• Task description
Using the listing below, retype exactly the lines starting at the one with "(attempt_info p s) + 1" and ending at the one with "Proof. intros Hs Ht.", and include both.

= = =

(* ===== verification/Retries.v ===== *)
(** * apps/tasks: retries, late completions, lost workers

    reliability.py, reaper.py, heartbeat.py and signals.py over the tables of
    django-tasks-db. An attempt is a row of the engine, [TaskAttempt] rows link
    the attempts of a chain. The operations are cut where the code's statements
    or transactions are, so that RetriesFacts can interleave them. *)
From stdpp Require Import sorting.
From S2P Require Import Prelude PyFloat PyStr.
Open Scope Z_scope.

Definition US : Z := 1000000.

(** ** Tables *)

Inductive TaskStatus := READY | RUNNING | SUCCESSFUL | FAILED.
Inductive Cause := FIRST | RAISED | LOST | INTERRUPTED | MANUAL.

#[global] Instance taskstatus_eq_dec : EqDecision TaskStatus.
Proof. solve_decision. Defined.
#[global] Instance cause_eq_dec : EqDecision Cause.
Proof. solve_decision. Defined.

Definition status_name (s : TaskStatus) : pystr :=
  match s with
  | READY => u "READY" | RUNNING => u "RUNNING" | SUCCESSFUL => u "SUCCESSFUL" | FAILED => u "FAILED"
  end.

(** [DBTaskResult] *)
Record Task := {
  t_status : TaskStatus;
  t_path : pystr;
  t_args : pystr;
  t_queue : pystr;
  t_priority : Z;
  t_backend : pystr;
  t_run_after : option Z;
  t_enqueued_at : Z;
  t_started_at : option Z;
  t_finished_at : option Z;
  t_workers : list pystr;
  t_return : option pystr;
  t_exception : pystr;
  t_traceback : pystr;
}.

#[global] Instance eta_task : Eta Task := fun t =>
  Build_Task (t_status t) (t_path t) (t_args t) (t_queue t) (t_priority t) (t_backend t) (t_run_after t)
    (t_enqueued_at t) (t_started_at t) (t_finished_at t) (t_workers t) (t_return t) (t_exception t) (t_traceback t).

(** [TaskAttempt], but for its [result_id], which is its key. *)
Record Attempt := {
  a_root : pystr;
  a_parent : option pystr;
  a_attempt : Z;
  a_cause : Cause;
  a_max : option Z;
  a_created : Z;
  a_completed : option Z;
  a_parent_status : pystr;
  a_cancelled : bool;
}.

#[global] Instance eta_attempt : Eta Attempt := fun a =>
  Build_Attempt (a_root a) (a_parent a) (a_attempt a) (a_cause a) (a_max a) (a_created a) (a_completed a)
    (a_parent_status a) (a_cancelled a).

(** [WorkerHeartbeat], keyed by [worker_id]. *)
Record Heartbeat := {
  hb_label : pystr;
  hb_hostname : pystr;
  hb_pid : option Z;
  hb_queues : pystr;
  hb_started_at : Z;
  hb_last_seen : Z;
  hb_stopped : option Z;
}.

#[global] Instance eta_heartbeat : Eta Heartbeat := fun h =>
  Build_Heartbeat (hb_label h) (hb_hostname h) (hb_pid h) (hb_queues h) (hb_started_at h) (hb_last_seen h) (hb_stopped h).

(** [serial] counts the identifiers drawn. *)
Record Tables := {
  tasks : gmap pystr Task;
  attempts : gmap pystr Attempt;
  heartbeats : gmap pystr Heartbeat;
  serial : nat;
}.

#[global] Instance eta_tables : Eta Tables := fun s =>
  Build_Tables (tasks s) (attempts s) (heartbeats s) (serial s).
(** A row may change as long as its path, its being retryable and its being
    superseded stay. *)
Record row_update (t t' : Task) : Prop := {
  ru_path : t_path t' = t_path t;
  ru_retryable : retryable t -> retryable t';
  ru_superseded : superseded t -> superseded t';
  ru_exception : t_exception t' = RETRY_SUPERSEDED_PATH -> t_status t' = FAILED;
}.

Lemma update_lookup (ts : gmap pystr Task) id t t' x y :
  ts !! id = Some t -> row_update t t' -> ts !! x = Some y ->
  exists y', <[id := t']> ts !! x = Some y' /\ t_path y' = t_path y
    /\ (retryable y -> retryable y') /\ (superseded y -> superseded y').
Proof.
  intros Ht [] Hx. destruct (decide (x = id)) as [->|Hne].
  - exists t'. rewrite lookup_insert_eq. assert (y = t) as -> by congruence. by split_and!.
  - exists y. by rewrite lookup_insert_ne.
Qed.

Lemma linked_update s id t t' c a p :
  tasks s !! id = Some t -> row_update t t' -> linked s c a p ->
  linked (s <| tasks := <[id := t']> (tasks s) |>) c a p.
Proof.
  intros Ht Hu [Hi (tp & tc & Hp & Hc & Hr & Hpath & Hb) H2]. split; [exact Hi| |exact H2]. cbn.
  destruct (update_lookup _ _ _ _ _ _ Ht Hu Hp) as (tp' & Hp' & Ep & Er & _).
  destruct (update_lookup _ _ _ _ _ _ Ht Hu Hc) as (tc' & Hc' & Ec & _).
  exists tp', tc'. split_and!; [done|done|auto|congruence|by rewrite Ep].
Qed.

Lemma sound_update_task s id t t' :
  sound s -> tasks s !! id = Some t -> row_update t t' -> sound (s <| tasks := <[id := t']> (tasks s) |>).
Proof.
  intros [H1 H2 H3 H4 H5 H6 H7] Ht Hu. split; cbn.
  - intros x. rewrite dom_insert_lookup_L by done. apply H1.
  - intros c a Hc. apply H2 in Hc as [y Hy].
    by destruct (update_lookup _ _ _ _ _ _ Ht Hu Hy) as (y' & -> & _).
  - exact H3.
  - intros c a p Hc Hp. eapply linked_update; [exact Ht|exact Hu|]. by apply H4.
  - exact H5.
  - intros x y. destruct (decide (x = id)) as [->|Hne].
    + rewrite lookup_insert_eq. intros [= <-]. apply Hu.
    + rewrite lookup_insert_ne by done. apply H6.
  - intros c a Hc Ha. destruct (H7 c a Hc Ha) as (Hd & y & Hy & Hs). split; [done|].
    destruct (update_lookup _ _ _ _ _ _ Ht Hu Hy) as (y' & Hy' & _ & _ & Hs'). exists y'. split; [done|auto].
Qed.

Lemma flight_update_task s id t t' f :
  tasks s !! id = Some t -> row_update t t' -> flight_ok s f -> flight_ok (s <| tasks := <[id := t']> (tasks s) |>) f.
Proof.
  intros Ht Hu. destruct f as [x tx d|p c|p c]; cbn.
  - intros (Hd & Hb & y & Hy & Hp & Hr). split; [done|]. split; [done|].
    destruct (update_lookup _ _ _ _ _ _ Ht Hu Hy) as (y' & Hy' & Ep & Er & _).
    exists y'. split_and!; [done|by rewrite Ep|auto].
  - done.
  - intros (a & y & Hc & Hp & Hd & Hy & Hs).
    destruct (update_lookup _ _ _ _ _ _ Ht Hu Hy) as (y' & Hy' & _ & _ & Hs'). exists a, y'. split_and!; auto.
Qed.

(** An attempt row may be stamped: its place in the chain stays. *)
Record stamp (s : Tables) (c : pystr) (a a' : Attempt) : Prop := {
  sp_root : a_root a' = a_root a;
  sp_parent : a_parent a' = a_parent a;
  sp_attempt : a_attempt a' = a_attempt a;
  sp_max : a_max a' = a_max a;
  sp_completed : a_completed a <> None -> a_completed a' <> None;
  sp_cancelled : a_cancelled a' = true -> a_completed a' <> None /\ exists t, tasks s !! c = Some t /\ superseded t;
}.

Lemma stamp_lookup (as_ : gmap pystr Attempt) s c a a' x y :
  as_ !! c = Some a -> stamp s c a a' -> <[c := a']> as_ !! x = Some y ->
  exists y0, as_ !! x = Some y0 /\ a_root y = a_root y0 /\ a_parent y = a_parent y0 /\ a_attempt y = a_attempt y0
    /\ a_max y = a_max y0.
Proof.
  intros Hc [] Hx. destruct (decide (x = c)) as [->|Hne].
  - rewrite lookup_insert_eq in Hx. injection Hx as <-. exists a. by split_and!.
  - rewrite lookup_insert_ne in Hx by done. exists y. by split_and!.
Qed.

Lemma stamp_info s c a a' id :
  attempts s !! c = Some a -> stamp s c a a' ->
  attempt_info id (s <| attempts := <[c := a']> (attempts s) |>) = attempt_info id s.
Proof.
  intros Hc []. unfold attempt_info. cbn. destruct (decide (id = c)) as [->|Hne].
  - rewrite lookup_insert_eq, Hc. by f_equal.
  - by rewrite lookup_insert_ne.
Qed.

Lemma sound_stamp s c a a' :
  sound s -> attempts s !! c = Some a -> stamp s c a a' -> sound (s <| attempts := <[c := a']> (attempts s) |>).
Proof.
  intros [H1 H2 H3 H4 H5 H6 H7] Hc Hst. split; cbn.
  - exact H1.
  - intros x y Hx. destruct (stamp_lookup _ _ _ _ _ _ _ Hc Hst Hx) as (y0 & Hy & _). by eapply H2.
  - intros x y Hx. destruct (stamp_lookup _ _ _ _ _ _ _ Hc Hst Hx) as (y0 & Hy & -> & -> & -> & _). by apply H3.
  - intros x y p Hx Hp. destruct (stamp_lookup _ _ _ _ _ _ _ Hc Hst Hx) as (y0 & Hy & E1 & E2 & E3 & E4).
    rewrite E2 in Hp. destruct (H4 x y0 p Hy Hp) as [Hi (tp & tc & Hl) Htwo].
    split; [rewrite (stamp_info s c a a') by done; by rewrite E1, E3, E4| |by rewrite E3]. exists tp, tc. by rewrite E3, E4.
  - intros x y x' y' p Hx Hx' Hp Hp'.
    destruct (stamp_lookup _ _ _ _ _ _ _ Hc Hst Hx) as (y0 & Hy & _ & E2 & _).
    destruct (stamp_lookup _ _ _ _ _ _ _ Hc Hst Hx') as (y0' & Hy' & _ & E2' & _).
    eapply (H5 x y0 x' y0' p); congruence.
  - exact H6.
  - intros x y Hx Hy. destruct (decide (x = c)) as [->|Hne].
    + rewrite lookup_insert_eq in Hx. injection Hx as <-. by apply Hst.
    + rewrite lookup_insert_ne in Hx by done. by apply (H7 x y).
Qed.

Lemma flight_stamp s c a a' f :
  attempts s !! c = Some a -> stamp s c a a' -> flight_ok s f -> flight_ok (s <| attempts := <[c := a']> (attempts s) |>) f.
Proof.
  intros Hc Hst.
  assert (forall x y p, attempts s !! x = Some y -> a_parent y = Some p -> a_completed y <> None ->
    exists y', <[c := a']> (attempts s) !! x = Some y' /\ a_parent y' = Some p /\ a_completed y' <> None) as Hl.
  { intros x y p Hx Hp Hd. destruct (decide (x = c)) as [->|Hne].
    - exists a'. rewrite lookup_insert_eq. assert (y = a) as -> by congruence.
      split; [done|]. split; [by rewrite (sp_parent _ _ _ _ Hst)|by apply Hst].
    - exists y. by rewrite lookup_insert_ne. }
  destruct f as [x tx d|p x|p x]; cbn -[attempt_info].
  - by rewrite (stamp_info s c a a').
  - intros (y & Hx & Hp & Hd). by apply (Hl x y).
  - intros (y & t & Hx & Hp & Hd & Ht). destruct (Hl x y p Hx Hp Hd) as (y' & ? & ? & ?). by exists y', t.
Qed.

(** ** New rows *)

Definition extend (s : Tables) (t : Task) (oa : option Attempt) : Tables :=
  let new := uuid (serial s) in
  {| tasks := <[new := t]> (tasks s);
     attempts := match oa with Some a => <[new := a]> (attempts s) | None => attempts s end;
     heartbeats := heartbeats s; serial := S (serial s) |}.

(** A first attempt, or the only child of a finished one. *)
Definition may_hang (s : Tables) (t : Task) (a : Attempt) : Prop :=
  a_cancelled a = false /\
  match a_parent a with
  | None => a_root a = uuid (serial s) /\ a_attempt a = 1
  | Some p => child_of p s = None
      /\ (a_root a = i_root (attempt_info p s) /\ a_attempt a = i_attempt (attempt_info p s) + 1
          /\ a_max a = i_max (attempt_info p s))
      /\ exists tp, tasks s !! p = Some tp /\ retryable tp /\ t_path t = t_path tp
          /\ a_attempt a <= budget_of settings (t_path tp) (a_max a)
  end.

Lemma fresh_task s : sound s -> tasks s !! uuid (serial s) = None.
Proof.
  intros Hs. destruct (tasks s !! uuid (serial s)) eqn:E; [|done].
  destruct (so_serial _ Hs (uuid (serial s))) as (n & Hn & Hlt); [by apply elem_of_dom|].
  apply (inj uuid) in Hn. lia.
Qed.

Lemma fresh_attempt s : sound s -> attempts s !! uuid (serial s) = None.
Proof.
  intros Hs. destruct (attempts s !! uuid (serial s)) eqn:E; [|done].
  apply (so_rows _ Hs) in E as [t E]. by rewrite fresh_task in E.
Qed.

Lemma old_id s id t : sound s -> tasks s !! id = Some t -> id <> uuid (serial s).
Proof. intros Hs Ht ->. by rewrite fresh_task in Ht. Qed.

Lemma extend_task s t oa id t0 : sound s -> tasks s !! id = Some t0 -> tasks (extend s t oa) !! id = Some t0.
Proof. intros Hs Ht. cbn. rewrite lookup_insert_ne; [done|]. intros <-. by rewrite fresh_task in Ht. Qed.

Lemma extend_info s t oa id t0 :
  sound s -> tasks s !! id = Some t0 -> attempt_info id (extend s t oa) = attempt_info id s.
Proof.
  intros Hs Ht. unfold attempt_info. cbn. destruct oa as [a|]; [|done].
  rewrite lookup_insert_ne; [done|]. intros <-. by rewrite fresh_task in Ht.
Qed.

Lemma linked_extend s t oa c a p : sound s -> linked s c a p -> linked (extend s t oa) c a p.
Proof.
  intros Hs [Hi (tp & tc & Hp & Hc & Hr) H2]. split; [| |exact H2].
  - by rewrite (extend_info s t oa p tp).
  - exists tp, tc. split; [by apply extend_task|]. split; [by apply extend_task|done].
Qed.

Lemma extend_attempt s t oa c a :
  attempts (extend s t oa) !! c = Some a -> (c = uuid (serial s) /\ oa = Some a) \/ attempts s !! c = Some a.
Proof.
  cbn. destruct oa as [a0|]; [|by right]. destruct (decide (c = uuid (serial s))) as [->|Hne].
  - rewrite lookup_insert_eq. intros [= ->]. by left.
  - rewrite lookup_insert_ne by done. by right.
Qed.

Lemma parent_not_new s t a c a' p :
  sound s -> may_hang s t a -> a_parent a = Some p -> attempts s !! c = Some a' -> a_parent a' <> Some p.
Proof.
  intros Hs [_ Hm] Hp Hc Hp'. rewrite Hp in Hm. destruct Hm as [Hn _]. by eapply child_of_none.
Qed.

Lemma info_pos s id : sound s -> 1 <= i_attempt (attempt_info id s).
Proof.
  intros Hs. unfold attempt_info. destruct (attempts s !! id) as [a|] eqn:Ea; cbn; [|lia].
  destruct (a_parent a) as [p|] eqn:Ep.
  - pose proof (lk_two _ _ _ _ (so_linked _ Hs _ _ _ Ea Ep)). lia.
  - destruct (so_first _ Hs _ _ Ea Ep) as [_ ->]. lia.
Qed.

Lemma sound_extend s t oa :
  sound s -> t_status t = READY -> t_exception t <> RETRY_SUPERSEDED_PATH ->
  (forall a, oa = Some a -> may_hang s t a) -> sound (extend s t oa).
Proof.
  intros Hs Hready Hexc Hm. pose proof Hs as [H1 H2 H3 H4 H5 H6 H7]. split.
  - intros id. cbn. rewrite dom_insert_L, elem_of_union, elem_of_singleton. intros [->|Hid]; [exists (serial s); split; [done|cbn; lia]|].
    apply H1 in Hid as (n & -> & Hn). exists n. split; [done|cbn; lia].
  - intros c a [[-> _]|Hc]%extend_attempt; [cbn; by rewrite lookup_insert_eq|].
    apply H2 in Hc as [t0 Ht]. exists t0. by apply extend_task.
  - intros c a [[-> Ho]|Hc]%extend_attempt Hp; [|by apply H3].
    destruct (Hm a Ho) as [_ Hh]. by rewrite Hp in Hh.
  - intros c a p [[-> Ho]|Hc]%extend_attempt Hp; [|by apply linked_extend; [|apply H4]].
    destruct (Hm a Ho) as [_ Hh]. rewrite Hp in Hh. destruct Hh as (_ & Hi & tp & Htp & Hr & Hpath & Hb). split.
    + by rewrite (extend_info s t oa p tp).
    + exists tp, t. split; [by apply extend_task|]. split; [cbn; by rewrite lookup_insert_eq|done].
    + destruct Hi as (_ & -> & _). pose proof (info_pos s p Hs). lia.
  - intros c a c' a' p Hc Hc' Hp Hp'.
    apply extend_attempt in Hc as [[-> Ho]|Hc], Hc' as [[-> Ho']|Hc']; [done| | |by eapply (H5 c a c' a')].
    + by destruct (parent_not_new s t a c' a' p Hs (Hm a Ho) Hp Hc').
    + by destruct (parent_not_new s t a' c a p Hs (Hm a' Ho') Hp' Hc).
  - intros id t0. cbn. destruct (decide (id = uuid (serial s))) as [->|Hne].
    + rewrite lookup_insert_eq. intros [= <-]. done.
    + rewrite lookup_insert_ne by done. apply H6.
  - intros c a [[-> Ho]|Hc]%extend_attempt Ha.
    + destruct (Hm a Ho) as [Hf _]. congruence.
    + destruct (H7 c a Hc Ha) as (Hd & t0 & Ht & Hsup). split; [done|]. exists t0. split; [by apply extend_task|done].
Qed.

= = =

• Response area
      /\ (a_root a = i_root (attempt_info p s) /\ a_attempt a = i_attempt (attempt_info p s) + 1
          /\ a_max a = i_max (attempt_info p s))
      /\ exists tp, tasks s !! p = Some tp /\ retryable tp /\ t_path t = t_path tp
          /\ a_attempt a <= budget_of settings (t_path tp) (a_max a)
  end.

Lemma fresh_task s : sound s -> tasks s !! uuid (serial s) = None.
Proof.
  intros Hs. destruct (tasks s !! uuid (serial s)) eqn:E; [|done].
  destruct (so_serial _ Hs (uuid (serial s))) as (n & Hn & Hlt); [by apply elem_of_dom|].
  apply (inj uuid) in Hn. lia.
Qed.

Lemma fresh_attempt s : sound s -> attempts s !! uuid (serial s) = None.
Proof.
  intros Hs. destruct (attempts s !! uuid (serial s)) eqn:E; [|done].
  apply (so_rows _ Hs) in E as [t E]. by rewrite fresh_task in E.
Qed.

Lemma old_id s id t : sound s -> tasks s !! id = Some t -> id <> uuid (serial s).
Proof. intros Hs Ht ->. by rewrite fresh_task in Ht. Qed.

Lemma extend_task s t oa id t0 : sound s -> tasks s !! id = Some t0 -> tasks (extend s t oa) !! id = Some t0.
Proof. intros Hs Ht. cbn. rewrite lookup_insert_ne; [done|]. intros <-. by rewrite fresh_task in Ht. Qed.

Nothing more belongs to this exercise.